> _TASK BRIEF_
Pull each line holding the word "attempts" from the data.

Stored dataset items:
□ □ □

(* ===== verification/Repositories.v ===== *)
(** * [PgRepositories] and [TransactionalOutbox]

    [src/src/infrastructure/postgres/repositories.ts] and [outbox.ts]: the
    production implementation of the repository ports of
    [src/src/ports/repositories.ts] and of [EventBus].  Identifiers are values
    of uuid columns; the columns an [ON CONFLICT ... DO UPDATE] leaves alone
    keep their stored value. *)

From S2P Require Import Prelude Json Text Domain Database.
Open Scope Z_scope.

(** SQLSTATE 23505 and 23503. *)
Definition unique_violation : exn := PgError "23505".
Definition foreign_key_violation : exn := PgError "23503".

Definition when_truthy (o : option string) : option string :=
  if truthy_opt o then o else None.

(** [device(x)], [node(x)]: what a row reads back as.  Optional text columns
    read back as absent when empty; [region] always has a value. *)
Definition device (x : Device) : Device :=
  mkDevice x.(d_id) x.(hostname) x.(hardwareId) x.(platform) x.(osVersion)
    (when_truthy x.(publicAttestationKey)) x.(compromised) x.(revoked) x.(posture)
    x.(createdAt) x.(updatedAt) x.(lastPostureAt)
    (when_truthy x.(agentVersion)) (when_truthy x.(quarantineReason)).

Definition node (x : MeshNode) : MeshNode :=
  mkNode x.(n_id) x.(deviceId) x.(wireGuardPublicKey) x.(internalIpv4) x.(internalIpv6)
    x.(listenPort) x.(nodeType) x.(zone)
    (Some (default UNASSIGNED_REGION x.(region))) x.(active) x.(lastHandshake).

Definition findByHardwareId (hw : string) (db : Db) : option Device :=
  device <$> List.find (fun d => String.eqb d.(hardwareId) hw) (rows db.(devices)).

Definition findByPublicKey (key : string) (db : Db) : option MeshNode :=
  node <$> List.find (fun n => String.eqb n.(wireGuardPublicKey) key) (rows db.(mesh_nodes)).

□ □ □

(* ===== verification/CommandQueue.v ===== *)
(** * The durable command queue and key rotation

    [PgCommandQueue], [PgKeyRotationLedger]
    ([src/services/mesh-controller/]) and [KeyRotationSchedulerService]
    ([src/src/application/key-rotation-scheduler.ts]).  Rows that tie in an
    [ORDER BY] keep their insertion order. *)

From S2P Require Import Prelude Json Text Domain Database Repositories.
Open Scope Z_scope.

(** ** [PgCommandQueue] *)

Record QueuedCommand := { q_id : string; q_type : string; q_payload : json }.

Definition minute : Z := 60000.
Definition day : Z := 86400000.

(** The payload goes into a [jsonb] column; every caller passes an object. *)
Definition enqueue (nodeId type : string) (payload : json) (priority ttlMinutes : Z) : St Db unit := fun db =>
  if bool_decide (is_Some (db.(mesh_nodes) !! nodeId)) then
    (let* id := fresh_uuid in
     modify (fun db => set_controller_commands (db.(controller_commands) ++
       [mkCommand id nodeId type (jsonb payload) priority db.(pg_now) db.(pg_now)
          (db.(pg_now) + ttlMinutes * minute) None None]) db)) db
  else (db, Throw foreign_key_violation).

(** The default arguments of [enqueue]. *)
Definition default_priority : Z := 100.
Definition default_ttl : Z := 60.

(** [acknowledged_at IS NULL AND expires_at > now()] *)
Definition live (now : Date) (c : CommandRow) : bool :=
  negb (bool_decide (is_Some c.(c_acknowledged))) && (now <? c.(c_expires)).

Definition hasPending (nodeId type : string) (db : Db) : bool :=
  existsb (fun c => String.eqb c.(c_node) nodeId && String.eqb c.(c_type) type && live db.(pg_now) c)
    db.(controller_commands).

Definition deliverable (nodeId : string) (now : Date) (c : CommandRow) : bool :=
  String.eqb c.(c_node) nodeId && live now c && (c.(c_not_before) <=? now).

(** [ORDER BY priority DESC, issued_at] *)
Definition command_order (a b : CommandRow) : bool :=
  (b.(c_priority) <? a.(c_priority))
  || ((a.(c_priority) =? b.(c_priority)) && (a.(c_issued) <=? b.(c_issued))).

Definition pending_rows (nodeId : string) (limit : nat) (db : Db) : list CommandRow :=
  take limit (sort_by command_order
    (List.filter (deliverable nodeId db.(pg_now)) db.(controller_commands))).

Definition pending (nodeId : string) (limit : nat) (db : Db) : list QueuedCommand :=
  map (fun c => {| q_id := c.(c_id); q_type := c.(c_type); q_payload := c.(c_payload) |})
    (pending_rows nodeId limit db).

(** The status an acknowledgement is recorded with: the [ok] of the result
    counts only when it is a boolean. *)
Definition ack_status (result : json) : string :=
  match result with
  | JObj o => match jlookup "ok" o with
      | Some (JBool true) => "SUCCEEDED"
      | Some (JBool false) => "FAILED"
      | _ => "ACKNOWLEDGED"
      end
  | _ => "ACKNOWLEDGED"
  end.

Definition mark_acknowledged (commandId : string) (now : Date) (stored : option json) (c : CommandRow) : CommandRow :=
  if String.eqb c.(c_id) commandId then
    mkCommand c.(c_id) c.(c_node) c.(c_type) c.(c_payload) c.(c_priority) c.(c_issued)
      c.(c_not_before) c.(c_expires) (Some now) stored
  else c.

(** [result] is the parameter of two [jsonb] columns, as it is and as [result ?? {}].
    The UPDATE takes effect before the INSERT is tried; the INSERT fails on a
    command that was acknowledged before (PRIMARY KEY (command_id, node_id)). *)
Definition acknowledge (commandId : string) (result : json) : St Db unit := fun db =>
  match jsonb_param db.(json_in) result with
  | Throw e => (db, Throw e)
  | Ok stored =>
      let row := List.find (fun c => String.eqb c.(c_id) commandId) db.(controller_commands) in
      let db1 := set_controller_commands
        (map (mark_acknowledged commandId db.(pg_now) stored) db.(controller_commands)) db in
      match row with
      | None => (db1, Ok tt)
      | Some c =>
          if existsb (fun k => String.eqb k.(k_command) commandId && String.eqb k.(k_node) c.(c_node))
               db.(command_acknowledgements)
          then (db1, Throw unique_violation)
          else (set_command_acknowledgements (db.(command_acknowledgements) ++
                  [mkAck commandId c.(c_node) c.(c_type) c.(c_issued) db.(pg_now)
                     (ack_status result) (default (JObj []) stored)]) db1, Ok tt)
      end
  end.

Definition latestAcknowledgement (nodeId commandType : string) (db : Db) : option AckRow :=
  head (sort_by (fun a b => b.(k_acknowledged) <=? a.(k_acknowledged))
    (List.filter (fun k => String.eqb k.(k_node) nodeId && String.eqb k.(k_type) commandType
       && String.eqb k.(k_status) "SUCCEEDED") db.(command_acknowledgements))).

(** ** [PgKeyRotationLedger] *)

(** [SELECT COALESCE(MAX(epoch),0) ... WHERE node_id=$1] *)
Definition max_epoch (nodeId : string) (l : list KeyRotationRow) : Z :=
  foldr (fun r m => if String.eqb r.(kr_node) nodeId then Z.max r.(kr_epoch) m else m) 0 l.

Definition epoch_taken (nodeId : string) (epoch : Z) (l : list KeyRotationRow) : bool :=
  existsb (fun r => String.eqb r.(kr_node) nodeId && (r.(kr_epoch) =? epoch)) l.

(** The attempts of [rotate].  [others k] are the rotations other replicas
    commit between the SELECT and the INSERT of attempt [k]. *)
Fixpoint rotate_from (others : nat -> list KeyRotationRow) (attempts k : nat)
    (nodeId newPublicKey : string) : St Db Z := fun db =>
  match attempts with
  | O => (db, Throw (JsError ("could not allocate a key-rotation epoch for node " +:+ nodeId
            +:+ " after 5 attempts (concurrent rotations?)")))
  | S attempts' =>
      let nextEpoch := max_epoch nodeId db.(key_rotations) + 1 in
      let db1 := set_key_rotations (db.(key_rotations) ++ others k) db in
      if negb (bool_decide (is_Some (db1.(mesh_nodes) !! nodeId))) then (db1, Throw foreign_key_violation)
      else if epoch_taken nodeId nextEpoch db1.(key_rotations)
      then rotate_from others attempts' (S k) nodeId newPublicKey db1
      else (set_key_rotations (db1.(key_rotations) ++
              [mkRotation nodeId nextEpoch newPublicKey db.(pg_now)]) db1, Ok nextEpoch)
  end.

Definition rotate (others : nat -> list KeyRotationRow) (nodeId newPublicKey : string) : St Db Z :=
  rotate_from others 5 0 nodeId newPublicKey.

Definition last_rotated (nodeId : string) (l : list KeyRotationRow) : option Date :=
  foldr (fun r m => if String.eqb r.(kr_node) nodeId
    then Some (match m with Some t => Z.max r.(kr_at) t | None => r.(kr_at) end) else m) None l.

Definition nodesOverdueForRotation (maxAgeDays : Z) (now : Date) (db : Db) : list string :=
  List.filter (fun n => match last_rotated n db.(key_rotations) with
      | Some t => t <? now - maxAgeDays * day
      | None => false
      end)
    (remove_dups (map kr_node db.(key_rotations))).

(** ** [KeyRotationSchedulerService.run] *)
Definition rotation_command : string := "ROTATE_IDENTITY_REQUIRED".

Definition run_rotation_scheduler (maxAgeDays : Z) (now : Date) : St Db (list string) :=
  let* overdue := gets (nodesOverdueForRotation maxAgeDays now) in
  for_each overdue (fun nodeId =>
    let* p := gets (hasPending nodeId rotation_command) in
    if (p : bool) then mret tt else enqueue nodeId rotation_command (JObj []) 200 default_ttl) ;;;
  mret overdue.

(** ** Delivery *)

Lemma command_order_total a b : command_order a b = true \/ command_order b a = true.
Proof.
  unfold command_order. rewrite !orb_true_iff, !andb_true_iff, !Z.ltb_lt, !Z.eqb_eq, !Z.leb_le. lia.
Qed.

□ □ □

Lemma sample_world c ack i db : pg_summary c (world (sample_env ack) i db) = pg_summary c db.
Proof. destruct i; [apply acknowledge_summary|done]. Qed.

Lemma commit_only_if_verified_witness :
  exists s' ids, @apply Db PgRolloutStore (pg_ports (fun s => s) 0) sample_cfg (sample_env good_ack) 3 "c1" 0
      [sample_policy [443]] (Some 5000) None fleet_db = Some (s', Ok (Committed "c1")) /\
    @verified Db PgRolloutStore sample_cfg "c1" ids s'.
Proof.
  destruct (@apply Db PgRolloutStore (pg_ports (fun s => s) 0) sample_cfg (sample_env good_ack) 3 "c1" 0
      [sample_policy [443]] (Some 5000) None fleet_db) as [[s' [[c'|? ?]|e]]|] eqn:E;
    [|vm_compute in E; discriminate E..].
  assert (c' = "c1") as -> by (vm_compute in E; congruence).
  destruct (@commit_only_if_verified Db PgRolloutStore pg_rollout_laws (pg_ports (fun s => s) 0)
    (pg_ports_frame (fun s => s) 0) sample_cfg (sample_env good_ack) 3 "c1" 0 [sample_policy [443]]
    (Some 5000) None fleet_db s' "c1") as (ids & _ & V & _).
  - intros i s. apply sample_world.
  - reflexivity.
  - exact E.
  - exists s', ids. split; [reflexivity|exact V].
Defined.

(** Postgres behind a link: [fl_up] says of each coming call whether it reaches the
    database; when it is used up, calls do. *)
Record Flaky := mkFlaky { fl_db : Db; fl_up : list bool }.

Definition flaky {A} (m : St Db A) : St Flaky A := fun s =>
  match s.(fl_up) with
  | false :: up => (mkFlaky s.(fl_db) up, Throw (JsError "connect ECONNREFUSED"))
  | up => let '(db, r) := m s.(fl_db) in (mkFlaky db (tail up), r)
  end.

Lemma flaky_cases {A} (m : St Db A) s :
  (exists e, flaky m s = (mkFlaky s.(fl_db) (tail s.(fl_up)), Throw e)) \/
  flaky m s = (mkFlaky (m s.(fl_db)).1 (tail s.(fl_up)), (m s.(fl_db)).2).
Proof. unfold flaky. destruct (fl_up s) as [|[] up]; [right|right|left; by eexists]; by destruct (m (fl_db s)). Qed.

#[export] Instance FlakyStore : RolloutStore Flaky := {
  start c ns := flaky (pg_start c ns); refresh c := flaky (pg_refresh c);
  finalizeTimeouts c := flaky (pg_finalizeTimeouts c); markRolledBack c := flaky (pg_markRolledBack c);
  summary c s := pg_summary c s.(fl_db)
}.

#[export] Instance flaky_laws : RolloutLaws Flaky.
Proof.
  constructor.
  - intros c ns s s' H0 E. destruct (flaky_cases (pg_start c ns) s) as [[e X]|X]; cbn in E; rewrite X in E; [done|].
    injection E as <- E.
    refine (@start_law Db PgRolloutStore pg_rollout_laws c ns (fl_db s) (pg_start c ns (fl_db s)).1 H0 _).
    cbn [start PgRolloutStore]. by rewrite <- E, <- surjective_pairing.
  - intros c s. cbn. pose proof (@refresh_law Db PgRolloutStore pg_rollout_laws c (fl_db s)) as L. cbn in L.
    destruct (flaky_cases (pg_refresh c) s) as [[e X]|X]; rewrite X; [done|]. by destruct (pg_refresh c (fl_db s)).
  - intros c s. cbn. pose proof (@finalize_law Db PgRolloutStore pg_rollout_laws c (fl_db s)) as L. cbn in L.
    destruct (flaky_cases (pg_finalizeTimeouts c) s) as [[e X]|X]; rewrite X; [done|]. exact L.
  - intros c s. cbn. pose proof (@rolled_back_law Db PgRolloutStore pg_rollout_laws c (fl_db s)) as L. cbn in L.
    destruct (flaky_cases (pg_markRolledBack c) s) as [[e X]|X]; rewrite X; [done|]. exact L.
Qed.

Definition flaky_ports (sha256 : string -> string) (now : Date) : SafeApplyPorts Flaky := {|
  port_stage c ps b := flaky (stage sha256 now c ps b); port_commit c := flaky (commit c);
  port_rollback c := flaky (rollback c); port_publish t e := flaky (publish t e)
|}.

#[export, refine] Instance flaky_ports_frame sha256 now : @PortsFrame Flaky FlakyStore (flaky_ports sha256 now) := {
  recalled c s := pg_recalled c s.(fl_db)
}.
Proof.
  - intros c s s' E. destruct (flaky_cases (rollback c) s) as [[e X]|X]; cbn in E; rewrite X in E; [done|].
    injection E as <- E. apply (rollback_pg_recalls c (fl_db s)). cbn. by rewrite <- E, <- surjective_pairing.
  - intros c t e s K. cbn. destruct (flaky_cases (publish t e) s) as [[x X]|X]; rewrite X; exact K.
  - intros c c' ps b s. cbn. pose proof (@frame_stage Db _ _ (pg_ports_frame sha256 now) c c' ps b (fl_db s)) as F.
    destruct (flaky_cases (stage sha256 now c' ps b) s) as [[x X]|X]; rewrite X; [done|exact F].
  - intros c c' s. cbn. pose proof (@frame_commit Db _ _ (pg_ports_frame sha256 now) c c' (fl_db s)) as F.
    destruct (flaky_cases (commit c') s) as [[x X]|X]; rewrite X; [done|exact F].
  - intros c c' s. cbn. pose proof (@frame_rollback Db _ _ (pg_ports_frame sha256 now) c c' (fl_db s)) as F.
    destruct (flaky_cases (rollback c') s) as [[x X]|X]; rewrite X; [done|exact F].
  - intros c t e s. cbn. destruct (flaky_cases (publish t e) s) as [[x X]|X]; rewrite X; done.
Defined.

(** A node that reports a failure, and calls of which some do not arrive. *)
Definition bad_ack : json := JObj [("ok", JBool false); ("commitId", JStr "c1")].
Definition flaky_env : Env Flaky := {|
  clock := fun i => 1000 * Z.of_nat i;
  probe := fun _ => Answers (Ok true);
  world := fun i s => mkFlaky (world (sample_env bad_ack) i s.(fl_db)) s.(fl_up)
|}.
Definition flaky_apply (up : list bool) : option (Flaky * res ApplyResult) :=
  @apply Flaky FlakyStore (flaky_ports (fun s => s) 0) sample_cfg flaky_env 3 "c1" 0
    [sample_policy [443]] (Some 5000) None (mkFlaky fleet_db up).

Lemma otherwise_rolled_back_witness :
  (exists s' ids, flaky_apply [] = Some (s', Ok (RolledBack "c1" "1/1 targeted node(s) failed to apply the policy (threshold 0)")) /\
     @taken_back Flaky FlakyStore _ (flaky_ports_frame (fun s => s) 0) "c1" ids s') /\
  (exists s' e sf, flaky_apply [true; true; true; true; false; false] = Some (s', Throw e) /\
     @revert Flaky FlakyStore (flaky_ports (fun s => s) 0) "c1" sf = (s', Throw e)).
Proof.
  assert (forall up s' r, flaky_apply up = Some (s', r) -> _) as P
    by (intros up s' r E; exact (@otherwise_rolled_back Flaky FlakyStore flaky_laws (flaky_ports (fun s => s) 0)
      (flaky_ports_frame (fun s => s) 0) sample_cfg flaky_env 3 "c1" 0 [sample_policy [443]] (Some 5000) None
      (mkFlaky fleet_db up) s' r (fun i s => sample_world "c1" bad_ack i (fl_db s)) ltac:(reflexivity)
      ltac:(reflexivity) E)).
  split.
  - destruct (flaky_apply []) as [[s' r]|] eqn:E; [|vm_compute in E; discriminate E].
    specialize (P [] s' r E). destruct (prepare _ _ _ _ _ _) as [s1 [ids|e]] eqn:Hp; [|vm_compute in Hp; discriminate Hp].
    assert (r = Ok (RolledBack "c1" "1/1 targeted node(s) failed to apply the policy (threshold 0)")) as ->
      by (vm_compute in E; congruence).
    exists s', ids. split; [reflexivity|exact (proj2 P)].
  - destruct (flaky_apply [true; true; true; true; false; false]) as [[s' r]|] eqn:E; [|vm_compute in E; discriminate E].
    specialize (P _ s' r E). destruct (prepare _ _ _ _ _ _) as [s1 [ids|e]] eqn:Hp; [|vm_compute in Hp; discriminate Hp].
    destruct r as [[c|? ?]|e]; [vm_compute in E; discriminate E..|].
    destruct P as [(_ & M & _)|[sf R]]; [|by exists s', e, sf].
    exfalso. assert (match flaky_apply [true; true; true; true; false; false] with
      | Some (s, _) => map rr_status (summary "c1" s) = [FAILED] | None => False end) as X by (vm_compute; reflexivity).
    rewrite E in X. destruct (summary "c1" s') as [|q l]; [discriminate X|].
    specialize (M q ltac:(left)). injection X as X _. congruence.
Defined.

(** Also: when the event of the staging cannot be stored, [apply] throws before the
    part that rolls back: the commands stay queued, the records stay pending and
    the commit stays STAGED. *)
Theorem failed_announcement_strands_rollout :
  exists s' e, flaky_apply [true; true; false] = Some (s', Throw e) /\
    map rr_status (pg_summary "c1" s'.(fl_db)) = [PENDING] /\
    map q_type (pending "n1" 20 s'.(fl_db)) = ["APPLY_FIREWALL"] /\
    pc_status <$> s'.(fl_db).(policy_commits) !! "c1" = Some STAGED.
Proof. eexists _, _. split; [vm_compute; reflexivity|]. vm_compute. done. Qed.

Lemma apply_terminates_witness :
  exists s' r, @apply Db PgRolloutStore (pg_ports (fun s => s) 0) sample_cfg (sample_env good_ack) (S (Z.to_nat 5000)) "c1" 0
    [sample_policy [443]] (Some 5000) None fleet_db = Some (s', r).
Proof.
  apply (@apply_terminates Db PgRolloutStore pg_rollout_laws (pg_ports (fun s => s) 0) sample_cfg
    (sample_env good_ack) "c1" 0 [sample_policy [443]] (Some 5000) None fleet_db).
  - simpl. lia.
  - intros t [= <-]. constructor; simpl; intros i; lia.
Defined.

□ □ □

> _REPLY_
(** The attempts of [rotate].  [others k] are the rotations other replicas
Fixpoint rotate_from (others : nat -> list KeyRotationRow) (attempts k : nat)
  match attempts with
            +:+ " after 5 attempts (concurrent rotations?)")))
  | S attempts' =>
      then rotate_from others attempts' (S k) nodeId newPublicKey db1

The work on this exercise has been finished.